TASK OBJECTIVE
Below are some records. Return exactly the lines from the one containing "intros Hb H1 H2." through the one containing "intros Hb H1 H2 H3.", both included, and only those.

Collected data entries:
= = = =
(* ===== verification/ModuloPassi.v ===== *)
(** * The 32 bit loader stays inside the file and the image *)

From S2P Require Import Prelude Bytes Esito ShaBlocco Sha256 Modulo.

(** ** Numbers in buffers *)

Lemma le_range b : bytes b -> 0 <= le b < 256 ^ Z.of_nat (length b).
Proof.
  induction 1 as [|x b Hx _ IH]; cbn [le length]; [cbn; lia|]. rewrite B_S. nia.
Qed.

Lemma le_byte_ok n x : length (le_byte n x) = n /\ bytes (le_byte n x).
Proof.
  revert x. induction n as [|n IH]; intros x; cbn [le_byte length]; [split; [done|constructor]|].
  destruct (IH (x / 256)) as [Hl Hb]. split; [by rewrite Hl|]. constructor; [apply Z.mod_pos_bound; lia|done].
Qed.

Lemma le_le_byte n : forall x, 0 <= x < 256 ^ Z.of_nat n -> le (le_byte n x) = x.
Proof.
  induction n as [|n IH]; intros x Hx; cbn [le_byte le]; [change (Z.of_nat 0) with 0 in Hx; lia|]. rewrite B_S in Hx.
  rewrite IH by zdm. zdm.
Qed.

Lemma le_a_val b off n : 0 <= off -> off + Z.of_nat n <= Z.of_nat (length b) ->
  le_a b off n = Val (le (take n (drop (Z.to_nat off) b))).
Proof. intros H1 H2. unfold le_a. by rewrite (proj2 (Z.leb_le 0 off) H1), (proj2 (Z.leb_le _ _) H2). Qed.

Lemma le_a_certo b off n : bytes b -> 0 <= off -> off + Z.of_nat n <= Z.of_nat (length b) ->
  certo (le_a b off n) (fun x => 0 <= x < 256 ^ Z.of_nat n).
Proof.
  intros Hb H1 H2. rewrite le_a_val by done. cbn.
  pose proof (le_range (take n (drop (Z.to_nat off) b)) (Forall_take _ _ _ (Forall_drop _ _ _ Hb))) as Hr.
  rewrite length_take, length_drop, Nat.min_l in Hr by lia. done.
Qed.

Lemma certo_salvo {A} (m : esito A) (P : A -> Prop) : certo m P -> salvo m P.
Proof. by destruct m. Qed.

Lemma tratto_certo f off n : bytes f -> 0 <= off -> 0 <= n -> off + n <= Z.of_nat (length f) ->
  certo (tratto f off n) (fun s => Z.of_nat (length s) = n /\ bytes s).
Proof.
  intros Hb H1 H2 H3. unfold tratto. destruct (Z.eqb_spec n 0) as [->|Hn]; [split; [done|constructor]|].
  rewrite (proj2 (Z.leb_le 0 off) H1), (proj2 (Z.leb_le _ _) H3). cbn. split; [|by apply Forall_take, Forall_drop].
  rewrite length_take, length_drop. lia.
Qed.

Lemma copia_a_certo b off s : bytes b -> bytes s -> (s <> [] -> 0 <= off) -> (s <> [] -> off + Z.of_nat (length s) <= Z.of_nat (length b)) ->
  certo (copia_a b off s) (fun b' => length b' = length b /\ bytes b').
Proof.
  intros Hb Hs H1 H2. unfold copia_a. destruct (Nat.eqb_spec (length s) 0) as [E|E]; [done|].
  assert (Hne : s <> []) by (by intros ->). specialize (H1 Hne). specialize (H2 Hne).
  rewrite (proj2 (Z.leb_le 0 off) H1), (proj2 (Z.leb_le _ _) H2). cbn. split.
  - rewrite !length_app, length_take, length_drop. lia.
  - apply Forall_app. split; [by apply Forall_take|]. apply Forall_app. split; [done|by apply Forall_drop].
Qed.

(** ** The header *)

Lemma p256_4 : 256 ^ Z.of_nat 4 = W32.
Proof. reflexivity. Qed.

Lemma p256_2 : 256 ^ Z.of_nat 2 = 65536.
Proof. reflexivity. Qed.

(** The header of a file that passes the checks. *)
Definition ehdr_ok (f : list Z) (e : MElfEhdr) : Prop :=
  0 <= e_entry e < W32 /\ 0 <= e_phoff e < W32 /\ 1 <= e_phnum e <= 16 /\
  e_phoff e + e_phnum e * 32 <= Z.of_nat (length f).

Lemma controlla_ehdr_salvo f : bytes f -> Z.of_nat (length f) < W32 -> salvo (controlla_ehdr I386 f) (ehdr_ok f).
Proof.
  intros Hf Hl. unfold controlla_ehdr. chiama salvo_esige as _ Hd. cbn [dim_ehdr] in Hd.
  assert (H52 : 52 <= Z.of_nat (length f)) by lia.
  assert (He : certo (leggi_ehdr I386 f) (fun e => 0 <= e_entry e < W32 /\ 0 <= e_phoff e < W32 /\ 0 <= e_phnum e < 65536)).
  { unfold leggi_ehdr. cbn [dim_addr]. chiama (tratto_certo f 0 16 Hf) as ident _; [lia..|].
    do 2 (chiama (le_a_certo f _ _ Hf) as ? _; [lia..|]).
    chiama (le_a_certo f _ _ Hf) as en Hen; [lia..|]. chiama (le_a_certo f _ _ Hf) as po Hpo; [lia..|].
    chiama (le_a_certo f _ _ Hf) as ps _; [lia..|]. chiama (le_a_certo f _ _ Hf) as pn Hpn; [lia..|].
    rewrite ?p256_4, ?p256_2 in *. cbn. lia. }
  chiama (certo_salvo _ _ He) as e (H1 & H2 & H3). do 3 chiama salvo_esige as _ _. chiama salvo_esige as _ Hp.
  cbn [dim_phdr] in Hp. unfold ehdr_ok. cbn. unfold W32 in *. rewrite (u64_small (e_phnum e * 32)), u64_small in Hp by (unfold W32; lia).
  lia.
Qed.

(** ** The program headers *)

Definition phdr_ok (p : MElfPhdr) : Prop :=
  0 <= p_type p < W32 /\ 0 <= p_offset p < W32 /\ 0 <= p_vaddr p < W32 /\ 0 <= p_filesz p < W32 /\ 0 <= p_memsz p < W32.
(* ===== verification/ModuloThms.v ===== *)
(** * The module loader: theorems

    On 32 bits no file makes the loader leave the file or the image, relocations
    do what they say, and a load that fails leaves nothing behind; on 64 bits the
    sums of the checks wrap and a file can make it write outside the image. *)

From S2P Require Import Prelude Bytes Esito ShaSpec ShaBlocco Sha256.
From S2P Require Import Sha256Flusso Sha256K ShaThms Modulo ModuloPassi.

(** ** The ELF *)

Lemma carica_elf_val f base : bytes f -> Z.of_nat (length f) < W32 ->
  exists ev o, carica_elf I386 f base = Val (ev, o) /\
    match o with
    | None => ev = [] \/ ev = [Presa_img; Resa_img]
    | Some i => ev = [Presa_img] /\ base <> 0 /\ Z.of_nat (length (i_img i)) = i_dim i /\ 0 < i_dim i <= 2 * 1024 * 1024 /\
        i_dim i mod 4096 = 0 /\ base <= i_ingresso i < base + i_dim i
    end.
Proof.
  intros Hf Hl. unfold carica_elf. pose proof (controlla_elf_salvo f Hf Hl) as Hc.
  destruct (controlla_elf I386 f) as [[[[e fine] od] nd]| | |]; cbn in Hc |- *; try done; [|by exists [], None; split; [|left]].
  destruct Hc as (He & Hfine & Hm & Hen & Hod & Hnd & Hs). unfold FINE_MAX, MODULO_DIM_MAX in *.
  destruct (Z.eqb_spec base 0) as [_|Hb]; [by exists [], None; split; [|left]|].
  pose proof (carica_img_salvo f base e fine od nd Hf He Hfine Hen Hod Hnd Hs) as Hi.
  destruct (carica_img I386 f base e fine od nd) as [i| | |]; cbn in Hi |- *; try done.
  - destruct Hi as (Hli & _ & Hd & Hin). destruct He as (He1 & _). eexists _, _. split; [reflexivity|]. cbn.
    rewrite Hd, Hin. repeat split; (done || lia).
  - eexists _, _. split; [reflexivity|]. by right.
Qed.

(** C25: The 32 bit loader is safe on any file: [carica_elf] always returns, and reads
    and writes nothing outside the file and the image it takes memory for.  Either
    it refuses the file and has given back what it took, or it holds one block, an
    image of the announced size, a positive multiple of the page of at most 2 MB,
    with the entry point inside. *)
Theorem carica_elf_32_safe f base : bytes f -> Z.of_nat (length f) < W32 ->
  exists ev o, carica_elf I386 f base = Val (ev, o) /\
    match o with
    | None => ev = [] \/ ev = [Presa_img; Resa_img]
    | Some i => ev = [Presa_img] /\ base <> 0 /\ Z.of_nat (length (i_img i)) = i_dim i /\ 0 < i_dim i <= 2 * 1024 * 1024 /\
        i_dim i mod 4096 = 0 /\ base <= i_ingresso i < base + i_dim i
    end.
Proof. exact (carica_elf_val f base). Qed.

(** ELF headers, from their fields. *)
Definition x_ehdr32 (entry phnum : Z) : list Z :=
  [127; 69; 76; 70; 1; 1; 1] ++ replicate 9 0 ++ le_byte 2 3 ++ le_byte 2 3 ++ le_byte 4 1 ++ le_byte 4 entry ++ le_byte 4 52 ++
  le_byte 4 0 ++ le_byte 4 0 ++ le_byte 2 52 ++ le_byte 2 32 ++ le_byte 2 phnum ++ replicate 6 0.
Definition x_phdr32 (ty off va fi me : Z) : list Z :=
  le_byte 4 ty ++ le_byte 4 off ++ le_byte 4 va ++ le_byte 4 va ++ le_byte 4 fi ++ le_byte 4 me ++ le_byte 4 7 ++ le_byte 4 4096.

(** A module with a segment of 32 bytes, of which the first word is relocated. *)
Definition x_elf32 : list Z :=
  x_ehdr32 4 2 ++ x_phdr32 1 116 0 72 128 ++ x_phdr32 2 148 32 40 40 ++
  le_byte 4 16 ++ replicate 20 144 ++ le_byte 4 0 ++ le_byte 4 8 ++
  le_byte 4 17 ++ le_byte 4 24 ++ le_byte 4 18 ++ le_byte 4 8 ++ le_byte 4 19 ++ le_byte 4 8 ++ replicate 16 0.

Lemma x_elf32_bytes : bytes x_elf32.
Proof.
  apply Forall_forall. intros x Hx.
  assert (E : forallb (fun x => (0 <=? x) && (x <? 256)) x_elf32 = true) by (vm_compute; reflexivity).
  rewrite forallb_forall in E. specialize (E x (proj1 (list_elem_of_In _ _) Hx)). lia.
Qed.

Lemma carica_elf_32_safe_witness :
  exists i, carica_elf I386 x_elf32 0x200000 = Val ([Presa_img], Some i) /\ take 8 (i_img i) = le_byte 4 0x200010 ++ replicate 4 144 /\
    i_ingresso i = 0x200004 /\ i_dim i mod 4096 = 0.
Proof.
  destruct (carica_elf_32_safe x_elf32 0x200000 x_elf32_bytes ltac:(reflexivity)) as (ev & o & E & H).
  pose proof E as E'. vm_compute in E'. injection E' as <- <-. destruct H as (_ & _ & _ & _ & Hm & _).
  eexists. split; [exact E|]. split; [reflexivity|]. split; [reflexivity|]. exact Hm.
Defined.

(** The relocations do what the ELF says: with a table of [n] relocations inside
    the 32 bit image, targets that do not overlap each other nor the table, when
    [riloca] accepts them every target is inside the image and its word has the base
    added modulo 2^32, and every byte that is not in a target is as before. *)
Theorem riloca_32_correct base fine rel n img img' :
  0 <= rel -> rel + Z.of_nat n * 8 <= fine -> fine = Z.of_nat (length img) -> bytes img ->
  separati rel n img -> riloca n 0 I386 base fine rel img = Val img' ->
  length img' = length img /\
  (forall j, (j < n)%nat -> bersaglio rel img j + 4 <= fine /\
     parola_a img' (bersaglio rel img j) = u32 (parola_a img (bersaglio rel img j) + base)) /\
  (forall q, 0 <= q -> fuori_da rel img q n -> byte_a img' q = byte_a img q).
Proof.
  intros H0 Ht Hl Hb Hsep E.
  destruct (riloca_fino base fine rel n img H0 Ht Hl Hb Hsep n 0 img img' eq_refl) as (L & _ & Q & W).
  - split; [done|]. split; [done|]. split; [done|]. intros j Hj. lia.
  - exact E.
  - done.
Qed.

Definition x_img : list Z := le_byte 4 0x10 ++ replicate 12 7 ++ le_byte 4 0 ++ le_byte 4 8 ++ le_byte 4 12 ++ le_byte 4 8.

Lemma riloca_32_correct_witness :
  exists img', riloca 2 0 I386 0x1000 32 16 x_img = Val img' /\ parola_a img' 0 = 0x1010 /\ byte_a img' 5 = 7.
Proof.
  assert (E : exists img', riloca 2 0 I386 0x1000 32 16 x_img = Val img') by (eexists; vm_compute; reflexivity).
  destruct E as [img' E]. exists img'. split; [exact E|].
  destruct (riloca_32_correct 0x1000 32 16 2 x_img img') as (_ & W & Q); try (reflexivity || lia).
  - repeat (apply Forall_cons; split; [vm_compute; split; congruence|]). constructor.
  - split.
    + intros [|[|j]] Hj; [left|left|lia]; vm_compute; congruence.
    + intros [|[|j]] [|[|j']] Hj; try lia. left. vm_compute. congruence.
  - exact E.
  - split; [exact (proj2 (W 0%nat ltac:(lia)))|]. apply (Q 5); [lia|].
    intros [|[|j]] Hj; [right|left|lia]; vm_compute; congruence.
Defined.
= = = =
SOLUTION
  intros Hb H1 H2. rewrite le_a_val by done. cbn.
  pose proof (le_range (take n (drop (Z.to_nat off) b)) (Forall_take _ _ _ (Forall_drop _ _ _ Hb))) as Hr.
  rewrite length_take, length_drop, Nat.min_l in Hr by lia. done.
Qed.

Lemma certo_salvo {A} (m : esito A) (P : A -> Prop) : certo m P -> salvo m P.
Proof. by destruct m. Qed.

Lemma tratto_certo f off n : bytes f -> 0 <= off -> 0 <= n -> off + n <= Z.of_nat (length f) ->
  certo (tratto f off n) (fun s => Z.of_nat (length s) = n /\ bytes s).
Proof.
  intros Hb H1 H2 H3. unfold tratto. destruct (Z.eqb_spec n 0) as [->|Hn]; [split; [done|constructor]|].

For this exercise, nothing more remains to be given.